Repair method for process models with concurrent structures based on token replay

Erjing BAI1, Xiaoyan LI1, Yuyue DU2()   

  1. 1.School of Data Science,Qingdao Huanghai University,Qingdao Shandong 266427,China
    2.College of Computer Science and Engineering,Shandong University of Science and Technology,Qingdao Shandong 266590,China
  • Received:2021-12-22 Revised:2022-05-16 Accepted:2022-07-15 Online:2022-09-23 Published:2023-02-10
  • Contact: Yuyue DU
  • About author:BAI Erjing, born in 1981, M. S., associate professor. Her research interests include process mining, Petri nets.
    LI Xiaoyan, born in 1982, M. S., associate professor. Her research interests include process mining, Petri nets.
  • Supported by:
    National Natural Science Foundation of China(61973180)

摘要:

过程挖掘可以根据企业信息系统生成的事件日志建立业务过程模型。当实际业务过程发生变化时,过程模型与事件日志之间会产生偏差,这时需要对过程模型进行修正。对于含有并行结构的过程模型修复,由于加入自环和不可见变迁等因素,有些现有的修正方法的精度会降低。因此提出一种基于逻辑Petri网和托肯重演的并行结构过程模型修复方法。首先根据子模型的输入输出库所与日志的关系,确定子模型的插入位置;然后通过托肯重演的方式确定偏差所在位置;最后根据基于逻辑Petri网提出的方法进行过程模型的修复。在ProM平台上进行了仿真实验,验证了该方法的正确性和有效性,并与Fahland等方法进行对比分析。结果表明,所提方法的精度达到85%左右,相比Fahland、Goldratt方法分别提高了17和11个百分点;在简洁度方面该算法没有增加自环和不可见变迁,而Fahland和Goldratt方法均增加了不可见变迁和自环;三种方法的拟合度均在0.9以上,而Goldratt方法略低一些。以上证明用所提方法修正后的模型具有更高的拟合度和精度。

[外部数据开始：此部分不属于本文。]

(** C3.  A failure superseded by a later success: for an outgoing
    message with empty normalized state, a conversation that is resolved
    both from [errors] and from [sent_to], that neither [delivered_to] nor
    [read_by] names, and that is not our own, is recorded as [Sent] in the
    returned map, never as [Failed]. *)
Theorem errors_and_sent_to_is_Sent c :
  c ∈ resolvableFromErrors message getConversation ->
  c ∈ resolvableFrom message getConversation "sent_to" ->
  c ∉ resolvableFrom message getConversation "delivered_to" ->
  c ∉ resolvableFrom message getConversation "read_by" ->
  c ≠ ourConversationId ->
  exists result,
    migrateLegacySendAttributes message getConversation ourConversationId
    = Normal (Some result)
    /\ status <$> result !! c = Some Sent.
Proof.
  intros Herr Hsent Hdel Hread Hother.
  destruct (migrate_lookup message getConversation ourConversationId
              Hempty Hout Hok) as (acts & result & Hacts & Hm & Hl).
  exists result. split; [done|].
  assert ({| actionType := ActionSent; conversationId := c |} ∈ acts) as Hin.
  { apply (elem_of_actions _ _ _ _ _ Hacts). cbn [actionType conversationId]. tauto. }
  rewrite Hl, decide_True.
  2:{ right. apply list_elem_of_fmap. eexists. split; [|exact Hin]. done. }
  cbn [fmap option_fmap option_map status]. f_equal.
  apply bestStatus_unique.
  - simpl. lia.
  - intros a Ha Hc. apply (elem_of_actions _ _ _ _ _ Hacts) in Ha.
    destruct Ha as [[-> _]|[[-> _]|[[_ Ha]|[[_ Ha]| ->]]]].
    + simpl. lia.
    + simpl. lia.
    + by rewrite Hc in Ha.
    + by rewrite Hc in Ha.
    + cbn [selfAction conversationId] in Hc. congruence.
  - right. eexists. split; [exact Hin|]. done.
Qed.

关键词: 过程模型, 并行结构, 模型修复, 逻辑Petri网, 托肯重演

Abstract:

Process mining can build process model according to event logs generated by enterprise information management system. There always exist some deviations between the process model and event logs when the actual business process changes. At this time, the process model needs to be repaired. For the process model with concurrent structures, the precision of some existing repairing methods will be reduced because of the addition of self-loops and invisible transitions. Therefore, a method for repairing process models with concurrent structures was proposed on the basis of logic Petri net and token replay. Firstly, according to the relationship between the input-output places of the sub-model and event logs, the insertion position of the sub-model was determined. Then, the deviation positions were determined by a token replay method. Finally, a method was designed to repair the process models based on logical Petri net. The correctness and effectiveness of this method were verified by carrying out simulations on ProM platform, and the proposed method was compared with Fahland’s and other methods. The results show that the precision of this method is about 85%, which is increased by 17 and 11 percentage points respectively compared with those of Fahland’s and Goldratt methods, In the terms of simplicity, the proposed method does not add any self-loop or invisible transition, while Fahland’s and Goldratt methods add some self-loops and invisible transitions. All of the fitting degrees of the three methods are above 0.9, and the fitting degree of Goldratt method is slightly lower. The above verifies that the model repaired by the proposed method has higher fitness and precision.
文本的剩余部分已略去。